Die Karl Dedecius Stiftung freut sich über die Bekanntgabe der diesjährigen Träger*innen des Karl-Dedecius-Preises: Olaf Kühl und Eliza Borg werden 2026 für ihre herausragenden literarischen Übersetzungen ausgezeichnet.

Der Karl-Dedecius-Preis wird seit 2026 für die beste Übersetzung eines in den vergangenen zwei Jahren erschienenen Buches aus dem Polnischen beziehungsweise aus dem Deutschen verliehen. Die Auszeichnung ist mit jeweils 10.000 Euro dotiert und wird vom Deutschen Polen-Institut Darmstadt gemeinsam mit der Villa Decius in Krakau vergeben. Partner des Preises sind das Europäische Übersetzerkolleg Straelen sowie die Karl Dedecius Stiftung in Frankfurt (Oder).

Den Preis für die beste Übersetzung aus dem Polnischen ins Deutsche erhält Olaf Kühl für seine Übersetzung von Szczepan Twardochs Roman „Die Nulllinie. Roman aus dem Krieg“ („Null“). Die Jury würdigt insbesondere die sprachliche Präzision und die eindrucksvolle Übertragung der vielschichtigen Erzählweise Twardochs. Olaf Kühl zählt zu den wichtigsten Übersetzern polnischer Literatur ins Deutsche und hat unter anderem Werke von Dorota Masłowska, Andrzej Stasiuk und Witold Gombrowicz übersetzt.

Für die beste Übersetzung aus dem Deutschen ins Polnische wird Eliza Borg ausgezeichnet.

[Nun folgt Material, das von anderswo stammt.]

Lemma append_failure_fails_request_witness :
  run (chat append_down_host "u1" "hello")
  = (Rejected "StorageUnavailable",
     [get_call "u1"; LlmChat (chat_prompt empty_snapshot "hello");
      append_call "u1" (turn_item "hello" "hi")]).
Proof.
  refine (proj1 (proj1 (append_failure_fails_request append_down_host "u1" "hello" "hi"
                          empty_snapshot _ _) "StorageUnavailable" _)).
  - exists (ok_response empty_snapshot). split; reflexivity.
  - reflexivity.
  - reflexivity.
Defined.

(** ** C6: read failure *)

(** C6, as stated, fails: with a Memory Actor whose [get] rejects, the
    request does not go on with an empty snapshot; it ends in a 500 and
    the model is never called. *)
Lemma get_failure_aborts_request :
  serve (chat get_down_host "u1" "hello")
  = ({| status := 500; body := TextBody "Internal Server Error" |}, [get_call "u1"])
  /\ filter (fun c => is_inference c = true) (snd (serve (chat get_down_host "u1" "hello")))
     = [].
Proof. vm_compute. split; reflexivity. Qed.

(** C6 (amended): when the [get] step fails, by a rejected fetch or by a
    body that is not JSON, the request is aborted: the rejection escapes
    the handler, the client gets a 500, and neither inference nor an
    append is attempted. *)
Theorem get_failure_fails_request (h : Host) (userId userMsg : string) (e : exn) :
  memory_read_fails h userId e ->
  run (chat h userId userMsg) = (Rejected e, [get_call userId])
  /\ serve (chat h userId userMsg)
     = ({| status := 500; body := TextBody "Internal Server Error" |}, [get_call userId])
  /\ filter (fun c => is_inference c = true) (snd (run (chat h userId userMsg))) = []
  /\ filter (fun c => is_append c = true) (snd (run (chat h userId userMsg))) = [].
Proof.
  intros Hfail.
  assert (Hrun : run (chat h userId userMsg) = (Rejected e, [get_call userId])).
  { rewrite run_chat. destruct Hfail as [Hget | (r & Hget & Hjson)].
    - now rewrite Hget.
    - now rewrite Hget, Hjson. }
  unfold serve. rewrite Hrun. repeat split.
Qed.

Lemma get_failure_fails_request_witness :
  run (chat get_down_host "u1" "hello") = (Rejected "StorageUnavailable", [get_call "u1"]).
Proof.
  refine (proj1 (get_failure_fails_request get_down_host "u1" "hello"
                   "StorageUnavailable" _)).
  left. reflexivity.
Defined.

(** ** C9: a falsy profile *)

(** C9: a profile that is present but falsy ([null], [false], [0] or the
    empty string, and these are all the falsy values) renders no profile
    line: the prompt that reaches the model is the one of a snapshot with
    no profile. *)
Theorem falsy_profile_not_rendered (h : Host) (userId userMsg : string)
    (p : json) (hs : option (list string)) :
  memory_read h userId {| prof := Some p; hist := hs |} ->
  truthy (Some p) = false ->
  (p = JNull \/ p = JBool false \/ p = JNum 0 \/ p = JStr EmptyString)
  /\ profile_line {| prof := Some p; hist := hs |} = EmptyString
  /\ chat_prompt {| prof := Some p; hist := hs |} userMsg
     = chat_prompt {| prof := None; hist := hs |} userMsg
  /\ starts_with "Conversation so far:"
       (chat_prompt {| prof := Some p; hist := hs |} userMsg)
  /\ exists rest : list call,
       snd (run (chat h userId userMsg))
       = get_call userId
         :: LlmChat (chat_prompt {| prof := None; hist := hs |} userMsg) :: rest.
Proof.
  intros Hread Hf.
  assert (Hline : profile_line {| prof := Some p; hist := hs |} = EmptyString)
    by now apply profile_line_falsy.
  assert (Hsame : chat_prompt {| prof := Some p; hist := hs |} userMsg
                  = chat_prompt {| prof := None; hist := hs |} userMsg).
  { unfold chat_prompt. rewrite Hline. reflexivity. }
  split; [now apply falsy_values|].
  split; [exact Hline|].
  split; [exact Hsame|].
  split.
  - rewrite Hsame. unfold chat_prompt, profile_line; cbn [truthy prof].
    rewrite append_empty_l. eexists. reflexivity.
  - rewrite <- Hsame. now apply chat_sends_prompt.
Qed.

Lemma falsy_profile_not_rendered_witness :
  Forall (fun p => chat_prompt {| prof := Some p; hist := Some ["t1"] |} "hello"
                   = chat_prompt {| prof := None; hist := Some ["t1"] |} "hello")
         [JNull; JBool false; JNum 0; JStr EmptyString].
Proof.
  refine (@List.Forall_cons _ _ _ _ _ (@List.Forall_cons _ _ _ _ _
            (@List.Forall_cons _ _ _ _ _ (@List.Forall_cons _ _ _ _ _
               (@List.Forall_nil _ _)))));
    match goal with
    | |- chat_prompt {| prof := Some ?p; hist := _ |} _ = _ =>
        refine (proj1 (proj2 (proj2
          (falsy_profile_not_rendered
             (scripted_host
                (Resolved (ok_response {| prof := Some p; hist := Some ["t1"] |}))
                (Resolved "hi") (Resolved (ok_response empty_snapshot)))
             "u1" "hello" p (Some ["t1"]) _ _))));
        [eexists; split; reflexivity | reflexivity]
    end.
Defined.

(** ** C10: an absent history *)

(** C10: when the [get] response has no [hist], the handler does not fail
    on it: the history is taken as the empty list and the prompt that
    reaches the model is the one of an empty history; if the model and the
    append then answer, the request ends with [{ answer }]. *)
Theorem absent_history_reads_empty (h : Host) (userId userMsg : string) (p : jsval) :
  memory_read h userId {| prof := p; hist := None |} ->
  hist_or_empty {| prof := p; hist := None |} = []
  /\ chat_prompt {| prof := p; hist := None |} userMsg
     = chat_prompt {| prof := p; hist := Some [] |} userMsg
  /\ (exists rest : list call,
        snd (run (chat h userId userMsg))
        = get_call userId
          :: LlmChat (chat_prompt {| prof := p; hist := Some [] |} userMsg) :: rest)
  /\ (forall (answer : string) (r : response),
        llmChat h [get_call userId]
          (chat_prompt {| prof := p; hist := Some [] |} userMsg) = Resolved answer ->
        stub_fetch h
          [get_call userId;
           LlmChat (chat_prompt {| prof := p; hist := Some [] |} userMsg)]
          userId "https://do/append" (append_payload userId (turn_item userMsg answer))
        = Resolved r ->
        fst (run (chat h userId userMsg))
        = Resolved (c_json (JObj [("answer", JStr answer)]))).
Proof.
  intros Hread.
  assert (Hsame : chat_prompt {| prof := p; hist := None |} userMsg
                  = chat_prompt {| prof := p; hist := Some [] |} userMsg) by reflexivity.
  split; [reflexivity|]. split; [exact Hsame|]. split.
  - rewrite <- Hsame. now apply chat_sends_prompt.
  - intros answer r Hllm Happ. rewrite <- Hsame in Hllm, Happ.
    destruct Hread as (r0 & Hget & Hjson).
    rewrite run_chat, Hget, Hjson. cbv zeta. now rewrite Hllm, Happ.
Qed.

Lemma absent_history_reads_empty_witness :
  chat_prompt {| prof := None; hist := None |} "hello"
  = chat_prompt {| prof := None; hist := Some [] |} "hello".
Proof.
  refine (proj1 (proj2
    (absent_history_reads_empty
       (scripted_host (Resolved (ok_response {| prof := None; hist := None |}))
                      (Resolved "hi") (Resolved (ok_response empty_snapshot)))
       "u1" "hello" None _))).
  eexists. split; reflexivity.
Defined.

(** ** C7: polling without an id *)

Lemma status_with_id_contacts_engine (h : Host) (i : string) :
  i <> EmptyString ->
  exists rest : list call, snd (run (summarize_status h (Some i))) = FlowGet i :: rest.
Proof.
  intros Hi. unfold summarize_status.
  destruct (String.eqb_spec i EmptyString) as [->|_]; [contradiction|].
  unfold run, mbind, M_bind, get_flow, status_of, await_call. cbn [app].
  destruct (flow_get h [] i) as [inst|e]; [|now exists []].
  cbn [app]. destruct (instance_status h _ inst); now eexists.
Qed.

(** C7: when the [id] query parameter is not supplied, the handler answers
    400 [missing id] and the request has made no call at all, so the
    Workflow Engine is not contacted. *)
Theorem status_without_id_is_bad_request (h : Host) :
  serve (summarize_status h None)
  = ({| status := 400; body := TextBody "missing id" |}, [])
  /\ filter (fun c => is_workflow c = true) (snd (serve (summarize_status h None))) = [].
Proof. split; reflexivity. Qed.

(** ** C8: starting a summarization *)

(** Every way a [/summarize] request can go. *)
Lemma run_summarize (h : Host) (url : option string) :
  run (summarize h url) =
  match flow_create h [] url with
  | Rejected e => (Rejected e, [FlowCreate url])
  | Resolved inst =>
      match instance_status h [FlowCreate url] inst with
      | Rejected e => (Rejected e, [FlowCreate url; InstanceStatus inst])
      | Resolved st =>
          (Resolved (c_json (JObj [("id", JStr (inst_id inst)); ("status", st)])),
           [FlowCreate url; InstanceStatus inst])
      end
  end.
Proof.
  unfold run, summarize, mbind, M_bind, create_flow, status_of, await_call, mret, M_ret.
  cbn [app].
  destruct (flow_create h [] url) as [inst|e]; [|reflexivity].
  cbn [app]. destruct (instance_status h _ inst); reflexivity.
Qed.

(** C8, as stated, fails: an empty [url], and an absent one, go to the
    Workflow Engine as they are, and the instance is created. *)
Lemma summarize_accepts_empty_url :
  serve (summarize fresh_host (Some EmptyString))
  = (c_json (JObj [("id", JStr "wf-1"); ("status", JStr "Queued")]),
     [FlowCreate (Some EmptyString); InstanceStatus {| inst_id := "wf-1" |}])
  /\ serve (summarize fresh_host None)
     = (c_json (JObj [("id", JStr "wf-1"); ("status", JStr "Queued")]),
        [FlowCreate None; InstanceStatus {| inst_id := "wf-1" |}]).
Proof. vm_compute. split; reflexivity. Qed.

(** Every way a [/summarize] request can go, the reading of its body
    included. *)
Lemma run_summarize_route (h : Host) (b : body_reading) :
  run (summarize_route h b) =
  match destructure_url b with
  | Rejected e => (Rejected e, [])
  | Resolved url => run (summarize h url)
  end.
Proof.
  unfold run, summarize_route, mbind, M_bind, await.
  destruct (destructure_url b); reflexivity.
Qed.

Prämiert wird ihre Übersetzung von Jenny Erpenbecks Roman „Kairos“. Die Jury hebt hervor, wie überzeugend Eliza Borg die komplexe Sprache und Stilistik des Romans ins Polnische übertragen hat. „Kairos“ ist bereits das fünfte Werk Jenny Erpenbecks in ihrer Übersetzung.

Die Preisverleihung an Olaf Kühl findet am 19. Juni 2026 in Darmstadt statt, die Verleihung an Eliza Borg am 1. Juli 2026 in der Villa Decius in Krakau.

Aus Anlass der Bekanntgabe der neuen Preisträgerinnen veranstaltet die Karl Dedecius Stiftung am 2. Juni 2026 um 19:00 Uhr in der Universitätsbibliothek der Europa-Universität Viadrina in Frankfurt (Oder) ein moderiertes Podiumsgespräch mit den Trägerinnen des Karl-Dedecius-Preises 2024, Urszula Poprawska und Lothar Quinkenstein. Die Moderation übernimmt Dr. Birgit Krehl (Universität Potsdam). Anschließend findet ein kleiner Empfang statt.

Die Veranstaltung findet im Rahmen des studentischen Workshops „Henryk Bereska und die Rezeption seines literarischen und übersetzerischen Werks“ statt, der Teil des Projekts „Henryk Bereska – Erinnerung und Rezeption im deutsch-polnischen Kulturdialog“ ist.

Gefördert wird das Projekt von der Marion Dönhoff Stiftung, der Stiftung für deutsch-polnische Zusammenarbeit sowie der Stiftung Sparkasse Oder-Spree.